===== Dataset
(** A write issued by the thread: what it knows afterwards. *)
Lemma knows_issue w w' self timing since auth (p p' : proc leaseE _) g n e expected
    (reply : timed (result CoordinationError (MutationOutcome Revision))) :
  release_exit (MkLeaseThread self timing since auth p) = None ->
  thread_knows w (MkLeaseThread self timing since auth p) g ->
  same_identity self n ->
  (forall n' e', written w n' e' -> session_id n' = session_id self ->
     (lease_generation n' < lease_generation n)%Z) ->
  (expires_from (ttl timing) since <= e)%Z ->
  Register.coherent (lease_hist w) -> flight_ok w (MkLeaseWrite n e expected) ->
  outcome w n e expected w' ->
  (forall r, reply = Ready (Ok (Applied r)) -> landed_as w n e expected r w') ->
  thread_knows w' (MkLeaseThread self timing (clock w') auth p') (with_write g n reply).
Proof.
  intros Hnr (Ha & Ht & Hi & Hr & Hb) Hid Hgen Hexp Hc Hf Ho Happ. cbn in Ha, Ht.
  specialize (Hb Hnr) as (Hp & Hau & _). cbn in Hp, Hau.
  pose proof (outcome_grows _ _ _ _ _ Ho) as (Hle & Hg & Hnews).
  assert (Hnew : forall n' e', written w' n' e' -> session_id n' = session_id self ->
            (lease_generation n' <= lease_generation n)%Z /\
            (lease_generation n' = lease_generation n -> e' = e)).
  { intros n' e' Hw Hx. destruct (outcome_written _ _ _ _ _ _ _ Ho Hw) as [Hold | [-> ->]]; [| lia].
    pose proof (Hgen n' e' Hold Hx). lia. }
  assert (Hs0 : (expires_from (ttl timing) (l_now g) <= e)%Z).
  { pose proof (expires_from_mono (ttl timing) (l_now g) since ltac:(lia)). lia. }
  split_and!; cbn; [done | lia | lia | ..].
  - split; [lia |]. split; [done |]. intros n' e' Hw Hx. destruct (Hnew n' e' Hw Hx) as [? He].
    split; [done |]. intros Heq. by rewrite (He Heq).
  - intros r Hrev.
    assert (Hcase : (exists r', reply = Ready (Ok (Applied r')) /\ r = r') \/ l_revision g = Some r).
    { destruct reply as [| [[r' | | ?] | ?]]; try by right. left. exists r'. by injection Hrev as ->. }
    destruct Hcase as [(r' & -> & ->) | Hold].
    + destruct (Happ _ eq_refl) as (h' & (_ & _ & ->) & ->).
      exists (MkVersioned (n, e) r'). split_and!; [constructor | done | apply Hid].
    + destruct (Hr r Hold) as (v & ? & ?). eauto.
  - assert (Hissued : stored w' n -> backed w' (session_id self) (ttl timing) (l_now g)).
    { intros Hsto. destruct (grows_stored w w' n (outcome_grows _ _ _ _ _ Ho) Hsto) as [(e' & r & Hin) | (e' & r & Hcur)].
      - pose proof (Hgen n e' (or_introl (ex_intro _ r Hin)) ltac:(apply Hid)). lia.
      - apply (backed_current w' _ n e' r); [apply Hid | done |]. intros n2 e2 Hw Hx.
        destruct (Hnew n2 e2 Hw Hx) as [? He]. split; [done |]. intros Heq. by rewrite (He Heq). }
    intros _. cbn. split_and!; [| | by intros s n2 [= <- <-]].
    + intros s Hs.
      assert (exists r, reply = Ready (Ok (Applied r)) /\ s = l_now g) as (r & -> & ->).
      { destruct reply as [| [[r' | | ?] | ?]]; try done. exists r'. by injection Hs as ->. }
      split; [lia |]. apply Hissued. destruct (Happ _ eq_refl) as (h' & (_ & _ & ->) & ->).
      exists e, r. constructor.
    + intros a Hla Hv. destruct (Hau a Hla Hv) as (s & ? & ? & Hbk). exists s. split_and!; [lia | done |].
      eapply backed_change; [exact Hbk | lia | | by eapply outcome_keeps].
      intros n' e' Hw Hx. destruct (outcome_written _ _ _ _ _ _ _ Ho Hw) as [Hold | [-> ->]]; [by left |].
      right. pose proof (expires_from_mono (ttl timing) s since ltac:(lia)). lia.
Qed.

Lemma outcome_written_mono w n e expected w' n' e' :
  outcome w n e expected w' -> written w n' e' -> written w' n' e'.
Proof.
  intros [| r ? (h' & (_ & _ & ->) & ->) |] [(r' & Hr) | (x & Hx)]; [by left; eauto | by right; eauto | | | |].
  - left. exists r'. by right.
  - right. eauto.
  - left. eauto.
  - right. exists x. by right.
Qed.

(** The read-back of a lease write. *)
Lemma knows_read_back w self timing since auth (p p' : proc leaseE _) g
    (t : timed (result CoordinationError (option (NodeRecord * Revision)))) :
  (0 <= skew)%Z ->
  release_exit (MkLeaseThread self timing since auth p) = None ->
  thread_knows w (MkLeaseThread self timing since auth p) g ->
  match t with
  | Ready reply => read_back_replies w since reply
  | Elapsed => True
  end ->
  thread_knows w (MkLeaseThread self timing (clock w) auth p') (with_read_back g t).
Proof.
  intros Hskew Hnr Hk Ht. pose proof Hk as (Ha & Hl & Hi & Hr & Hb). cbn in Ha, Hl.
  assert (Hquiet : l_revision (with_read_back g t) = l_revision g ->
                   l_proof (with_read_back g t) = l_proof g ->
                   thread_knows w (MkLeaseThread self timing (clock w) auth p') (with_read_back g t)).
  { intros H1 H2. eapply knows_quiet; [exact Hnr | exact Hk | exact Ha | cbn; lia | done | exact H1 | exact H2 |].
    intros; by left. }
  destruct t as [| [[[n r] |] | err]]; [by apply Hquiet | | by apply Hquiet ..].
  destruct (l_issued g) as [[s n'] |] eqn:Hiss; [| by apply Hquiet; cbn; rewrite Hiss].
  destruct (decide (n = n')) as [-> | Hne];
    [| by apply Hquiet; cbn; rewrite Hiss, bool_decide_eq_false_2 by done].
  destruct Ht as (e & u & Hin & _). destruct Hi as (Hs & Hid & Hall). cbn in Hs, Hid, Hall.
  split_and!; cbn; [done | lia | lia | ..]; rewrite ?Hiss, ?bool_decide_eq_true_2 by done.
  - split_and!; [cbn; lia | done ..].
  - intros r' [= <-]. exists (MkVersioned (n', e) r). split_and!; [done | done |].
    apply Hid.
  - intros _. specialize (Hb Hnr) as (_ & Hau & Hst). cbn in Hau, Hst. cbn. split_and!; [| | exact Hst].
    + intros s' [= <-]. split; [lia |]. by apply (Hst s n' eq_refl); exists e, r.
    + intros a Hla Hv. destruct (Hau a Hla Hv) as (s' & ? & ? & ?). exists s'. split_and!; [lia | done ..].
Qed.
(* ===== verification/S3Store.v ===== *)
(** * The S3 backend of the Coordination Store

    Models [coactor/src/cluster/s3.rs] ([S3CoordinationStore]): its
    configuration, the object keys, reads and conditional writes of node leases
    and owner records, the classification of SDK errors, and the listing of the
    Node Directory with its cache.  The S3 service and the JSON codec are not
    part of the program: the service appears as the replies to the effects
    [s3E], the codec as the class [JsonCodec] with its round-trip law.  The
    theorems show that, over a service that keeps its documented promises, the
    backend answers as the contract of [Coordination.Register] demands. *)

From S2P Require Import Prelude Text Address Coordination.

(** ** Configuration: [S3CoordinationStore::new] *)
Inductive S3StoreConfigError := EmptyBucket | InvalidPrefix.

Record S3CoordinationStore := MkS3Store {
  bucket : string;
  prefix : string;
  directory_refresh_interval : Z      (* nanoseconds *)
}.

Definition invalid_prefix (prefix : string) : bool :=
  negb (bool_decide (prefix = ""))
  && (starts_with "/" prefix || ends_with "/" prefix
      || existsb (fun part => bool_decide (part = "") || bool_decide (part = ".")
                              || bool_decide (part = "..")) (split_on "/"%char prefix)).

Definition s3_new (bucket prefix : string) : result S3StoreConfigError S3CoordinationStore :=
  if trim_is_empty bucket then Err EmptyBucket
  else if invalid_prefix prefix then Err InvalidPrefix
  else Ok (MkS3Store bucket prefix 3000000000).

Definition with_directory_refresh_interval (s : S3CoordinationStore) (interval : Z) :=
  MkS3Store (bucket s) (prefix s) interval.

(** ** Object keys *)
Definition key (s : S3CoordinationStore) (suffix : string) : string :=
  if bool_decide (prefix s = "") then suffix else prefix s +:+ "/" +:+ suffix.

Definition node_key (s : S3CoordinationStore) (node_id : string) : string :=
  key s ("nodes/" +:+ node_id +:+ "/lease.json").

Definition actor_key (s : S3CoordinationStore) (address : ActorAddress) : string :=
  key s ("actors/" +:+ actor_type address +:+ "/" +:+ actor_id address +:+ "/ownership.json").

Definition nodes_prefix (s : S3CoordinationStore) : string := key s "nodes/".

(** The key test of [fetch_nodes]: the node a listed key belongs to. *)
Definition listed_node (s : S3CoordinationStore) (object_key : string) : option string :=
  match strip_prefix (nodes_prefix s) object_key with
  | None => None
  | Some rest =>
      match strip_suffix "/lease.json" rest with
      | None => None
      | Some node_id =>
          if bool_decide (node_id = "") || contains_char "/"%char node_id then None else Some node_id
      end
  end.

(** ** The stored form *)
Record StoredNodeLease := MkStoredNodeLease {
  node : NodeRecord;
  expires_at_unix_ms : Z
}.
==========
> [Problem description]
Repeat exactly, and only, the lines of the records above, starting with the line that contains "if bool_decide (prefix" and ending with the final line, both included.

> [Response box]
  if bool_decide (prefix s = "") then suffix else prefix s +:+ "/" +:+ suffix.

Definition node_key (s : S3CoordinationStore) (node_id : string) : string :=
  key s ("nodes/" +:+ node_id +:+ "/lease.json").

Definition actor_key (s : S3CoordinationStore) (address : ActorAddress) : string :=
  key s ("actors/" +:+ actor_type address +:+ "/" +:+ actor_id address +:+ "/ownership.json").

Definition nodes_prefix (s : S3CoordinationStore) : string := key s "nodes/".

(** The key test of [fetch_nodes]: the node a listed key belongs to. *)
Definition listed_node (s : S3CoordinationStore) (object_key : string) : option string :=
  match strip_prefix (nodes_prefix s) object_key with
  | None => None
  | Some rest =>
      match strip_suffix "/lease.json" rest with
      | None => None
      | Some node_id =>
          if bool_decide (node_id = "") || contains_char "/"%char node_id then None else Some node_id
      end
  end.

(** ** The stored form *)
Record StoredNodeLease := MkStoredNodeLease {
  node : NodeRecord;
  expires_at_unix_ms : Z
}.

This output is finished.